> [Exercise inputs]:
(** * Bank statement extractor: text parsing and classification

    A shallow embedding of [src/pdf-extractor.js] (class
    [BankStatementExtractor]) together with the ECMAScript string and
    regular-expression built-ins it relies on.  The reading of the PDF
    file ([extractTextFromPDF]) and the three helpers that nothing calls
    ([isDateLine], [startNewTransaction], [addToTransaction]) are left
    out; calls to [console.log] have no effect on the results and are
    dropped. *)

From Stdlib Require Import String Ascii.
From Stdlib Require Import List NArith Bool Arith Lia.
Import ListNotations.

(* ================================================================= *)
(** * ECMAScript strings *)

(** A string value is a sequence of UTF-16 code units. *)
Definition jsstring := list N.

(** Literal of the source written with Basic Latin characters only. *)
Definition js (s : string) : jsstring :=
  map N_of_ascii (list_ascii_of_string s).

Module Str.

Fixpoint eqb (a b : jsstring) : bool :=
  match a, b with
  | [], [] => true
  | c :: a', d :: b' => N.eqb c d && eqb a' b'
  | _, _ => false
  end.

(** [s.startsWith(k)] *)
Fixpoint startsWith (s k : jsstring) {struct k} : bool :=
  match k, s with
  | [], _ => true
  | c :: k', d :: s' => N.eqb d c && startsWith s' k'
  | _ :: _, [] => false
  end.

(** [s.includes(k)] *)
Fixpoint includes (s k : jsstring) : bool :=
  startsWith s k ||
  match s with
  | [] => false
  | _ :: s' => includes s' k
  end.

(** [s.substring(0, n)] *)
Definition substring0 (n : nat) (s : jsstring) : jsstring := firstn n s.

> [Task directions]:
Find the string "Fixpoint" in the records, then copy each line where it occurs.

> [Solution to the exercise]:
Fixpoint eqb (a b : jsstring) : bool :=
Fixpoint startsWith (s k : jsstring) {struct k} : bool :=
Fixpoint includes (s k : jsstring) : bool :=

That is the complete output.